I will repeat myself a little here, so please bear with me. Sixty thousand dollars was appropriated for legal fees for 2017-2018, and our Town Charter allows 2 percent of $8,074,000, the annual budget, to be used for legal fees in an emergency. That 2 percent equals $166,000 per year. Monies spent over 2 percent require residents to vote by Australian ballot to approve more money. Now our community owes at least $365,000 in litigation fees for the Vermont Railway case. We are not so naïve as to believe that legal fees will not double or triple as we litigate matters against this federal entity.

​After the Oct. 24 selectboard meeting, I felt it necessary to visit our finance director to learn more, being I do trust his word. Our finance director used this example, “If there’s a flood in town and the Highway Department needs more money for repairs, should it be brought to a town vote?”​

​This ​is the rub. Auditors feel that in an emergency, the town has already appropriated monies for legal fees, therefore residents are not required to vote in appropriating monies spent over 2 percent of the annual budget. In an emergency, the town charter is left to the discretion of the town manager and Selectboard members to interpret and decide. (Slick!!!)

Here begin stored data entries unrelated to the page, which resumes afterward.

(** X22. When the clock has not moved since the last sample, the
    division is by zero: [_cpupct] returns [NaN] if no CPU time is
    reported and an infinity otherwise. *)
Theorem cpupct_zero_elapsed r this ts :
  lastTS_ this = Some ts -> hrtime_bigint r = ts ->
  let usage := cpuUsage r (lastCPUUsage_ this) in
  let total := user usage + system usage in
  (_cpupct r this).1 =
  inr (if decide (total = 0) then NaN else Infinity (bool_decide (total < 0))).
Proof.
  intros Hts Hnow usage total.
  rewrite (cpupct_run r this ts Hts). fold usage. fold total. simpl.
  rewrite Hnow, Z.sub_diag. unfold div, of_Z, _1e6.
  change (Qis_zero (1000000 # 1)) with false. cbv beta iota.
  rewrite !Qis_zero_div, Qsign_neg_div.
  rewrite bool_decide_eq_true_2 by done.
  destruct (decide (total = 0)) as [H0|Hn].
  - by rewrite bool_decide_eq_true_2.
  - by rewrite bool_decide_eq_false_2.
Qed.

(** *** The default rate *)

(** X23. Without a usable rate in the options, if the text of
    [NOTARE_HZ] (["0"] when it is unset or empty) parses to zero or to
    [NaN], the rate is 2 and the timer is armed with 500 ms. *)
Theorem default_delay P o t0 r0 :
  hz o = Some (VNumber NaN) \/ hz o = Some VUndefined \/ hz o = None ->
  boolean_or_undefined (JS.prop (handles o)) ->
  (let n := parseInt P (env_or (NOTARE_HZ (env P)) "0") in
   n = NaN \/ n = of_Z 0) ->
  delay <$> timer_ (Monitor.new P (ArgObject o) t0 r0).2 = Some (of_Z 500).
Proof.
  intros Hhz Hh Hparse.
  rewrite accepted_run; [| | done].
  2: { destruct Hhz as [-> | [-> | ->]]; [right | left | left]; try done.
       exists NaN. split; [done | by intros []]. }
  destruct (start_state P o t0 r0) as (s & _ & _ & _ & Hst).
  rewrite (delay_of_fallback P o Hhz) in Hst.
  assert (Hd : delay_of P (kDefaultMonitorOptions P) = of_Z 500).
  { unfold delay_of, kDefaultMonitorOptions, JS.or. cbn [hz JS.prop default].
    simpl in Hparse. destruct Hparse as [-> | ->]; reflexivity. }
  rewrite Hd in Hst.
  destruct (start P o t0 r0 super) as [result this]. simpl.
  destruct Hst as (_ & _ & _ & _ & _ & Hres).
  destruct result; by destruct Hres as (-> & _).
Qed.

End MonitorMore.

(** * Instances of the further properties *)

Module MoreExamples.
Import JS Node.

(** ** HandleTracker *)

Section HandleTrackerInstances.
Import HandleTracker.

Lemma raw_counts_positive_witness :
  let es := [Init 1 "Timeout"; Init 2 "Timeout"] in
  JsMap.get "Timeout" (counts_ (run es new)) = Some (Int 2) /\
  exists z, Int 2 = Int z /\ 1 <= z /\
            Z.of_nat (live "Timeout" (types_ (run es new))) <= z.
Proof.
  split; [reflexivity |].
  apply (HandleTrackerMore.raw_counts_positive
           [Init 1 "Timeout"; Init 2 "Timeout"] "Timeout" (Int 2)).
  reflexivity.
Defined.

Lemma counts_are_live_resources_witness :
  let es := [Init 1 "Timeout"; Init 2 "Timeout"; Destroy 1] in
  fresh_ids es new = true /\
  JsMap.get "Timeout" (counts_ (run es new)) =
  if decide (live "Timeout" (types_ (run es new)) = 0%nat) then None
  else Some (Int (Z.of_nat (live "Timeout" (types_ (run es new))))).
Proof.
  split; [reflexivity |].
  apply (HandleTrackerMore.counts_are_live_resources
           [Init 1 "Timeout"; Init 2 "Timeout"; Destroy 1] "Timeout").
  reflexivity.
Defined.

Lemma init_destroy_round_trip_witness :
  let self := run [Init 1 "Timeout"] new in
  types_ self !! 2 = None /\
  hook_destroy 2 (hook_init 2 "TCPWRAP" self) = self.
Proof.
  split; [reflexivity |].
  apply (HandleTrackerMore.init_destroy_round_trip [Init 1 "Timeout"] 2 "TCPWRAP").
  reflexivity.
Defined.

Lemma unreserved_reported_raw_witness :
  let es := [Init 1 "TCPWRAP"] in
  reserved "TCPWRAP" = false /\
  ((("TCPWRAP", Int 1) : string * count) ∈ entries (counts (run es new)) <->
   JsMap.get "TCPWRAP" (counts_ (run es new)) = Some (Int 1)).
Proof.
  split; [reflexivity |].
  apply (HandleTrackerMore.unreserved_reported_raw [Init 1 "TCPWRAP"] "TCPWRAP" (Int 1)).
  reflexivity.
Defined.

Lemma reinit_keeps_old_count_witness :
  let self := run [Init 1 "Timeout"] new in
  let self' := hook_destroy 1 (hook_init 1 "TCPWRAP" self) in
  types_ self !! 1 = Some "Timeout" /\ "Timeout" <> "TCPWRAP" /\
  types_ self' !! 1 = None /\
  JsMap.get "Timeout" (counts_ self') = JsMap.get "Timeout" (counts_ self) /\
  exists z, JsMap.get "Timeout" (counts_ self) = Some (Int z) /\ 1 <= z.
Proof.
  split; [reflexivity |]. split; [discriminate |].
  apply (HandleTrackerMore.reinit_keeps_old_count [Init 1 "Timeout"] 1 "Timeout" "TCPWRAP");
    [reflexivity | discriminate].
Defined.

End HandleTrackerInstances.

(** ** Monitor *)

Section MonitorInstances.
Import Monitor Fixture.

Lemma non_object_argument_rejected_witness :
  VNull <> VUndefined /\ VNull <> VObject /\
  Monitor.new (node no_env) (ArgValue VNull) 0 (at_second 1) =
  (inl (TypeError "options must be an object"), super).
Proof.
  split; [discriminate |]. split; [discriminate |].
  apply (MonitorMore.non_object_argument_rejected (node no_env) VNull 0 (at_second 1)); discriminate.
Defined.

Lemma rate_of_wrong_type_rejected_witness :
  let o := {| hz := Some (VString "10"); handles := Some (VBoolean true);
              gc := None |} in
  hz o = Some (VString "10") /\
  Monitor.new (node no_env) (ArgObject o) 0 (at_second 1) =
  (inl (TypeError "options.hz must be a number between 1 and 1000"), super).
Proof.
  split; [reflexivity |].
  apply (MonitorMore.rate_of_wrong_type_rejected (node no_env)
           {| hz := Some (VString "10"); handles := Some (VBoolean true);
              gc := None |} (VString "10") 0 (at_second 1));
    [reflexivity | discriminate | discriminate].
Defined.

Lemma handles_of_wrong_type_rejected_witness :
  let o := {| hz := Some (VNumber (Fin 10)); handles := Some (VNumber (Fin 1));
              gc := None |} in
  ~ out_of_range (Fin 10) /\
  ~ boolean_or_undefined (JS.prop (handles o)) /\
  Monitor.new (node no_env) (ArgObject o) 0 (at_second 1) =
  (inl (TypeError "options.handles must be a boolean"), super).
Proof.
  assert (Hhz : ~ out_of_range (Fin 10)).
  { intros [H | H]; vm_compute in H; discriminate. }
  assert (Hh : ~ boolean_or_undefined (VNumber (Fin 1))).
  { intros [H | [b H]]; discriminate. }
  split; [exact Hhz |]. split; [exact Hh |].
  apply (MonitorMore.handles_of_wrong_type_rejected (node no_env)
           {| hz := Some (VNumber (Fin 10)); handles := Some (VNumber (Fin 1));
              gc := None |} 0 (at_second 1)).
  - right. exists (Fin 10). split; [reflexivity | exact Hhz].
  - exact Hh.
Defined.

Lemma nan_rate_falls_back_witness :
  let '(result, this) := Monitor.new (node no_env) (with_rate NaN) 0 (at_second 1) in
  result = inr tt /\ delay <$> timer_ this = delay <$> timer_ monitor.
Proof.
  pose proof (MonitorMore.nan_rate_falls_back (node no_env)
                {| hz := Some (VNumber NaN); handles := None; gc := None |}
                0 (at_second 1) eq_refl (or_introl eq_refl)) as H.
  revert H. cbv zeta.
  change (Monitor.new (node no_env) (ArgObject {| hz := Some (VNumber NaN);
                                      handles := None; gc := None |}) 0 (at_second 1))
    with (Monitor.new (node no_env) (with_rate NaN) 0 (at_second 1)).
  destruct (Monitor.new (node no_env) (with_rate NaN) 0 (at_second 1)) as [result this].
  assert (Hd : Monitor.new (node no_env) (ArgObject
                {| hz := None;
                   handles := handles {| hz := Some (VNumber NaN);
                                         handles := None; gc := None |};
                   gc := gc {| hz := Some (VNumber NaN);
                               handles := None; gc := None |} |}) 0 (at_second 1) =
               (inr tt, monitor)) by (vm_compute; reflexivity).
  rewrite Hd. intros (Hr & Ht & _). split; [exact Hr | exact Ht].
Defined.

Lemma tracked_constructed :
  Monitor.new (node tracking) (ArgObject no_options) 0 (at_second 1) = (inr tt, tracked).
Proof. vm_compute. reflexivity. Qed.

Lemma untracked_constructed :
  Monitor.new (node tracking) (ArgObject handles_undefined) 0 (at_second 1) = (inr tt, untracked).
Proof. vm_compute. reflexivity. Qed.

Lemma failed_constructed :
  Monitor.new (node hz_2000) (ArgValue VUndefined) 0 (at_second 1) =
  (inl (RangeError "resolution"), failed).
Proof. vm_compute. reflexivity. Qed.

Lemma monitor_running : running monitor.
Proof. vm_compute. split_and!; [by eexists | by eexists | reflexivity]. Qed.

Lemma tracked_running : running tracked.
Proof. vm_compute. split_and!; [by eexists | by eexists | reflexivity]. Qed.

Lemma tracked_handles : is_Some (handles_ tracked).
Proof. vm_compute. by eexists. Qed.

Lemma flags_default_to_environment_witness :
  Monitor.new (node tracking) (ArgObject no_options) 0 (at_second 1) = (inr tt, tracked) /\
  (is_Some (handles_ tracked) <-> NOTARE_HANDLES (env (node tracking)) = Some "1") /\
  (is_Some (gc_ tracked) <-> NOTARE_GC (env (node tracking)) = Some "1").
Proof.
  split; [exact tracked_constructed |].
  apply (MonitorMore.flags_default_to_environment (node tracking) no_options 0 (at_second 1) tracked);
    [reflexivity | reflexivity | exact tracked_constructed].
Defined.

In the case with the railroad, YES it needs to be voted by Australian ballot if the governing body is determined to ignore the people they represent.

​​(Shelburne would be wise to challenge the railroad using any number of​ different approaches.)​ Don’t ever think that your voice and/or​ vote doesn’t count; it absolutely counts. “Democracy is the government of the people, by the people, for the people.”